True, but the code that handles that case isn't very complex, so why create a potential compat problem? What's the benefit?
Bill
> On Oct 30, 2014, at 6:25 AM, Stephen R. van den Berg <srb(a)cuci.nl> wrote:
>
> But the official one doesn't do that anymore, I think.
>
> Just trying to chart how many of the builtin backends actually still need the Sql.sql_array_result. And if so, they should need to wrap it themselves by providing a big_query which already returns the wrapped version instead of relying on the Sql glue to fix it afterward.
>
>> On Thu, Oct 30, 2014 at 3:40 AM, H. William Welliver III <bill(a)welliver.org> wrote:
>> I wrote a backend for SQLite (back before the official one existed) that did this; actually it retrieved the result as an array and then created a Sql.sql_array_result object with it as the argument to create().

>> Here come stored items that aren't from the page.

(* ===== verification/TaskGraphList.v ===== *)
(** * A graph of lists and sets

    An implementation of the interface of [TaskGraph] that meets its laws, for evaluating the
    model on concrete tasks. *)

From S2P Require Import Prelude RustStr TaskGraph TaskCycles TaskGraphFacts.

Record EdgeList (N : Type) : Type := mkEdgeList { el_nodes : list N; el_edges : gset (nat * nat) }.
Arguments mkEdgeList {N}.
Arguments el_nodes {N}.
Arguments el_edges {N}.

Section edge_list.
Context {N : Type}.
Implicit Types g : EdgeList N.

Definition el_live g (e : nat * nat) : bool := (e.1 <? length g.(el_nodes)) && (e.2 <? length g.(el_nodes)).
Definition el_live_edges g : list (nat * nat) := List.filter (el_live g) (elements g.(el_edges)).
Definition el_outgoing g (i : nat) : list nat := map snd (List.filter (fun e => e.1 =? i) (el_live_edges g)).
Definition el_rename (n a x : nat) : nat := if x =? n - 1 then a else x.

Definition el_succs g (X : gset nat) : gset nat := list_to_set (flat_map (el_outgoing g) (elements X)).
Fixpoint el_reach g (i k : nat) : gset nat :=
  match k with
  | 0 => {[i]}
  | S k => el_reach g i k ∪ el_succs g (el_reach g i k)
  end.
Definition el_reaches g (i j : nat) : bool := bool_decide (j ∈ el_reach g i (length g.(el_nodes))).
Definition el_component g (i : nat) : list nat :=
  List.filter (fun j => el_reaches g i j && el_reaches g j i) (seq 0 (length g.(el_nodes))).
Definition el_first g (i : nat) : bool := match el_component g i with j :: _ => j =? i | [] => false end.

#[export] Instance edge_list : DiGraph N (EdgeList N) := {
  dg_new := mkEdgeList [] ∅;
  dg_nodes := el_nodes;
  dg_add_node g n :=
    (mkEdgeList (g.(el_nodes) ++ [n]) (list_to_set (el_live_edges g)), length g.(el_nodes));
  dg_set g i n := mkEdgeList (<[i := n]> g.(el_nodes)) g.(el_edges);
  dg_update_edge g a b := mkEdgeList g.(el_nodes) ({[(a, b)]} ∪ g.(el_edges));
  dg_remove_node g a :=
    let n := length g.(el_nodes) in
    mkEdgeList (swap_remove g.(el_nodes) a)
      (list_to_set (map (fun e => (el_rename n a e.1, el_rename n a e.2))
         (List.filter (fun e => negb (e.1 =? a) && negb (e.2 =? a)) (elements g.(el_edges)))));
  dg_outgoing := el_outgoing;
  dg_externals g :=
    List.filter (fun i => match el_outgoing g i with [] => true | _ => false end) (seq 0 (length g.(el_nodes)));
  dg_kosaraju_scc g := map (el_component g) (List.filter (el_first g) (seq 0 (length g.(el_nodes))))
}.

Lemma el_edge g i j : edge g i j <-> (i, j) ∈ g.(el_edges) /\ i < node_count g /\ j < node_count g.
Proof.
  unfold edge. simpl. unfold el_outgoing, el_live_edges, el_live, node_count. simpl. rewrite list_elem_of_fmap. split.
  - intros ([a b] & -> & Hin). rewrite list_elem_of_In, !filter_In, <- list_elem_of_In, elem_of_elements in Hin.
    simpl in Hin. destruct Hin as [[Hin Hl] Ha]. bool_prop. by subst.
  - intros (Hin & Hi & Hj). exists (i, j). split; [done|].
    rewrite list_elem_of_In, !filter_In, <- list_elem_of_In, elem_of_elements. simpl.
    rewrite Nat.eqb_refl, (proj2 (Nat.ltb_lt _ _) Hi), (proj2 (Nat.ltb_lt _ _) Hj). done.
Qed.

Lemma el_NoDup_outgoing g i : NoDup (el_outgoing g i).
Proof.
  unfold el_outgoing. assert (NoDup (el_live_edges g)) as Hn.
  { apply NoDup_ListNoDup, List.NoDup_filter, NoDup_ListNoDup, NoDup_elements. }
  induction Hn as [|[a b] l Hab Hn IH]; simpl; [by apply NoDup_nil|].
  destruct (a =? i) eqn:E; bool_prop; [|done]. simpl. apply NoDup_cons. split; [|done].
  intros ([a' b'] & -> & Hin)%list_elem_of_fmap. apply list_elem_of_In, filter_In in Hin as [Hin Ha]. simpl in *. bool_prop.
  subst. by apply Hab, list_elem_of_In.
Qed.

Lemma elem_of_succs g X j : j ∈ el_succs g X <-> exists i, i ∈ X /\ edge g i j.
Proof.
  unfold el_succs, edge. rewrite elem_of_list_to_set, list_elem_of_In, in_flat_map. simpl.
  split; intros (i & Hi & Hj); exists i; revert Hi Hj; by rewrite <- !list_elem_of_In, elem_of_elements.
Qed.

Lemma el_reach_sound g i k j : j ∈ el_reach g i k -> rtc (edge g) i j.
Proof.
  revert j. induction k as [|k IH]; intros j; simpl; [by intros ->%elem_of_singleton|].
  intros [?|(x & Hx & He)%elem_of_succs]%elem_of_union; [auto|]. eapply rtc_r; [by apply IH|done].
Qed.

Lemma el_reach_grows g i k : el_succs g (el_reach g i k) ⊆ el_reach g i k \/ k < size (el_reach g i k).
Proof.
  induction k as [|k IH]; [right; cbn [el_reach]; rewrite size_singleton; lia|].
  destruct (decide (el_succs g (el_reach g i k) ⊆ el_reach g i k)) as [Hc|Hc].
  - left. cbn [el_reach]. assert (el_reach g i k ∪ el_succs g (el_reach g i k) = el_reach g i k) as -> by set_solver. done.
  - right. destruct IH as [|IH]; [done|]. cbn [el_reach]. apply Nat.lt_le_trans with (S (size (el_reach g i k))); [lia|].
    apply subset_size. split; [set_solver|]. intros Hs. apply Hc. set_solver.
Qed.

Lemma el_reaches_spec g i j : i < node_count g -> el_reaches g i j = true <-> rtc (edge g) i j.
Proof.
  intros Hi. unfold el_reaches. rewrite bool_decide_eq_true. split; [apply el_reach_sound|]. intros Hr.
  set (n := length (el_nodes g)). assert (el_succs g (el_reach g i n) ⊆ el_reach g i n) as Hc.
  { destruct (el_reach_grows g i n) as [|Hs]; [done|]. exfalso.
    assert (size (el_reach g i n) <= n); [|lia]. rewrite <- (length_seq n 0) at 2.
    rewrite <- (size_list_to_set (C := gset nat)) by apply NoDup_seq. apply subseteq_size.
    intros x Hx%el_reach_sound. apply elem_of_list_to_set, elem_of_seq. split; [lia|]. simpl.
    destruct (rtc_inv_r _ _ Hx) as [<-|(y & _ & He)]; [done|]. by apply el_edge in He as (_ & _ & ?). }
  assert (i ∈ el_reach g i n) as Hin by (clear; induction n as [|n IH]; simpl; set_solver).
  revert Hin Hc. generalize (el_reach g i n) as X. intros X Hin Hc. clear Hi. induction Hr as [x|x y z Hxy _ IH]; [done|].
  apply IH, Hc, elem_of_succs. by exists x.
Qed.

Lemma elem_of_component g i j : i < node_count g ->
  j ∈ el_component g i <-> rtc (edge g) i j /\ rtc (edge g) j i.
Proof.
  intros Hi. unfold el_component. rewrite list_elem_of_In, filter_In, <- list_elem_of_In, elem_of_seq, andb_true_iff. split.
  - intros [[_ Hj] [H1 H2]]. rewrite el_reaches_spec in H1, H2 by done. done.
  - intros [H1 H2]. assert (j < node_count g) as Hj.
    { destruct (rtc_inv_r _ _ H1) as [<-|(y & _ & He)]; [done|]. by apply el_edge in He as (_ & _ & ?). }
    rewrite !el_reaches_spec by done. split; [unfold node_count in Hj; simpl in Hj; lia|done].
Qed.

Lemma el_component_eq g i j : i < node_count g -> j ∈ el_component g i -> el_component g j = el_component g i.
Proof.
  intros Hi Hj. apply elem_of_component in Hj as [H1 H2]; [|done].
  assert (j < node_count g) as Hlj.
  { destruct (rtc_inv_r _ _ H1) as [<-|(y & _ & He)]; [done|]. by apply el_edge in He as (_ & _ & ?). }
  unfold el_component. apply List.filter_ext_in. intros x Hx%list_elem_of_In%elem_of_seq.
  assert (x < node_count g) as Hlx by (unfold node_count; simpl; lia).
  apply eq_true_iff_eq. rewrite !andb_true_iff, !el_reaches_spec by done.
  split; intros [? ?]; split; by etrans.
Qed.

Lemma el_component_first g i : i < node_count g ->
  exists j, j ∈ el_component g i /\ j < node_count g /\ el_first g j = true.
Proof.
  intros Hi. assert (i ∈ el_component g i) as Hin by (by apply elem_of_component).
  destruct (el_component g i) as [|j l] eqn:E; [by apply elem_of_nil in Hin|].
  assert (j ∈ el_component g i) as Hj by (rewrite E; apply list_elem_of_here).
  exists j. split; [apply list_elem_of_here|]. split.
  - unfold el_component in Hj. apply list_elem_of_In, filter_In in Hj as [Hj%list_elem_of_In%elem_of_seq _].
    unfold node_count. simpl. lia.
  - unfold el_first. by rewrite (el_component_eq g i j Hi Hj), E, Nat.eqb_refl.
Qed.

Lemma el_first_eq g i j x :
  i < node_count g -> j < node_count g -> el_first g i = true -> el_first g j = true ->
  x ∈ el_component g i -> x ∈ el_component g j -> i = j.
Proof.
  intros Hi Hj Fi Fj Hx Hx'. unfold el_first in *.
  rewrite <- (el_component_eq g i x Hi Hx) in Fi. rewrite <- (el_component_eq g j x Hj Hx') in Fj.
  destruct (el_component g x); [done|]. bool_prop. congruence.
Qed.

Lemma el_scc_NoDup g l :
  NoDup l -> Forall (fun i => i < node_count g /\ el_first g i = true) l -> NoDup (concat (map (el_component g) l)).
Proof.
  intros Hn. induction Hn as [|i l Hi Hn IH]; intros Hf; simpl; [by apply NoDup_nil|].
  apply Forall_cons in Hf as [[Hlt Hfi] Hf]. apply NoDup_app. split_and!; [|intros x Hx Hx'|by apply IH].
  - apply NoDup_ListNoDup, List.NoDup_filter, NoDup_ListNoDup, NoDup_seq.
  - apply list_elem_of_In, in_concat in Hx' as (c & Hc & Hx'). apply in_map_iff in Hc as (j & <- & Hj).
    rewrite Forall_forall in Hf. destruct (Hf j) as [Hlj Hfj]; [by apply list_elem_of_In|].
    apply Hi. rewrite (el_first_eq g i j x); [by apply list_elem_of_In|done..|by apply list_elem_of_In].
Qed.

Lemma el_remove_edge g a i j : a < node_count g ->
  edge (dg_remove_node g a) i j <->
    i < node_count g - 1 /\ j < node_count g - 1
    /\ edge g (index_before (node_count g) a i) (index_before (node_count g) a j).
Proof.
  intros Ha. rewrite !el_edge. set (n := node_count g) in *.
  assert (node_count (dg_remove_node g a) = n - 1) as -> by (unfold node_count; simpl; by apply swap_remove_length).
  assert (forall x, x < n - 1 -> el_rename n a (index_before n a x) = x /\ index_before n a x <> a /\ index_before n a x < n) as Hback.
  { intros x Hx. unfold el_rename, index_before. destruct (x =? a) eqn:E; bool_prop.
    - rewrite Nat.eqb_refl. lia.
    - rewrite (proj2 (Nat.eqb_neq x (n - 1))) by lia. lia. }
  assert (forall x y, x < n - 1 -> y <> a -> el_rename n a y = x -> y = index_before n a x) as Hren.
  { intros x y Hx Hy. unfold el_rename, index_before. destruct (y =? n - 1) eqn:E; bool_prop; intros <-.
    - by rewrite Nat.eqb_refl.
    - by rewrite (proj2 (Nat.eqb_neq y a)). }
  simpl. rewrite elem_of_list_to_set, list_elem_of_fmap. split.
  - intros (([x y] & E & Hin) & Hi & Hj). injection E as E1 E2. split_and!; [done|done| |by apply Hback..].
    apply list_elem_of_In, filter_In in Hin as [Hin Hne]. apply list_elem_of_In, elem_of_elements in Hin. simpl in *. bool_prop.
    rewrite <- (Hren i x), <- (Hren j y); done.
  - intros (Hi & Hj & Hin & _). split; [|done].
    exists (index_before n a i, index_before n a j). destruct (Hback i Hi) as (E1 & N1 & _). destruct (Hback j Hj) as (E2 & N2 & _).
    split; [simpl; by rewrite <- E1 at 1; rewrite <- E2 at 1|]. apply list_elem_of_In, filter_In.
    split; [by apply list_elem_of_In, elem_of_elements|]. simpl.
    by rewrite (proj2 (Nat.eqb_neq _ _) N1), (proj2 (Nat.eqb_neq _ _) N2).
Qed.

#[export] Instance edge_list_laws : DiGraphLaws N (EdgeList N).
Proof.
  split.
  - done.
  - intros g i j (_ & ? & ?)%el_edge. done.
  - intros g i. apply el_NoDup_outgoing.
  - intros g. apply NoDup_ListNoDup, List.NoDup_filter, NoDup_ListNoDup, NoDup_seq.
  - intros g i. simpl. rewrite list_elem_of_In, filter_In, <- list_elem_of_In, elem_of_seq. unfold node_count. simpl.
    destruct (el_outgoing g i); naive_solver lia.
  - done.
  - intros g n i j. rewrite !el_edge. simpl. rewrite elem_of_list_to_set. unfold el_live_edges, el_live, node_count. simpl.
    rewrite list_elem_of_In, filter_In, <- list_elem_of_In, elem_of_elements, andb_true_iff, !Nat.ltb_lt, length_app.
    simpl. split; [tauto|]. intros (? & ? & ?). split; [done|lia].
  - done.
  - intros g a n i j. rewrite !el_edge. unfold node_count. simpl. by rewrite length_insert.
  - done.
  - intros g a b i j Ha Hb. rewrite !el_edge. change (node_count (dg_update_edge g a b)) with (node_count g). simpl.
    rewrite elem_of_union, elem_of_singleton. split; [intros ([[= -> ->]|?] & ? & ?); tauto|].
    intros [(? & ? & ?)|[-> ->]]; tauto.
  - done.
  - apply el_remove_edge.
  - intros g. simpl. apply el_scc_NoDup.
    + apply NoDup_ListNoDup, List.NoDup_filter, NoDup_ListNoDup, NoDup_seq.
    + apply Forall_forall. intros i Hi. apply list_elem_of_In, filter_In in Hi as [Hi%list_elem_of_In%elem_of_seq Hf].
      split; [unfold node_count; simpl; lia|done].
  - intros g i. rewrite list_elem_of_In, in_concat. split.
    + intros (c & Hc & Hin). simpl in Hc. apply in_map_iff in Hc as (j & <- & Hj). unfold el_component in Hin.
      apply filter_In in Hin as [Hin%list_elem_of_In%elem_of_seq _]. unfold node_count. simpl. lia.
    + intros Hi. destruct (el_component_first g i Hi) as (j & Hj & Hlj & Hf). exists (el_component g j). split.
      * simpl. apply in_map, filter_In. split; [|done]. apply list_elem_of_In, elem_of_seq. unfold node_count in Hlj. simpl in *. lia.
      * apply list_elem_of_In. rewrite (el_component_eq g i j) by done. by apply elem_of_component.
  - intros g c i j Hc Hi. simpl in Hc. apply list_elem_of_In, in_map_iff in Hc as (x & <- & Hx).
    apply filter_In in Hx as [Hx%list_elem_of_In%elem_of_seq _].
    assert (x < node_count g) as Hlx by (unfold node_count; simpl; lia).
    assert (i < node_count g) as Hli.
    { unfold el_component in Hi. apply list_elem_of_In, filter_In in Hi as [Hi%list_elem_of_In%elem_of_seq _]. unfold node_count. simpl. lia. }
    rewrite <- (el_component_eq g x i Hlx Hi). by apply elem_of_component.
Qed.
End edge_list.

I suspect that’s similar to what the code you refer to is doing.
>>
>> Bill
>>
>> > On Oct 29, 2014, at 10:05 PM, Stephen R. van den Berg <srb(a)cuci.nl> wrote:
>> >
>> > Looking at ways to streamline the Sql.Sql interface, I find that
>> > there is code in the current big_query() to handle the case when
>> > the return value of the real sql backend big_query() happens to be
>> > an array instead of a genuine object, it puts a wrapper function around it.
>> >
>> > Are there currently any SQL backends which actually return an array from
>> > big_query()?
>> > --
>> > Stephen.
>
>
>
> --
> Stephen.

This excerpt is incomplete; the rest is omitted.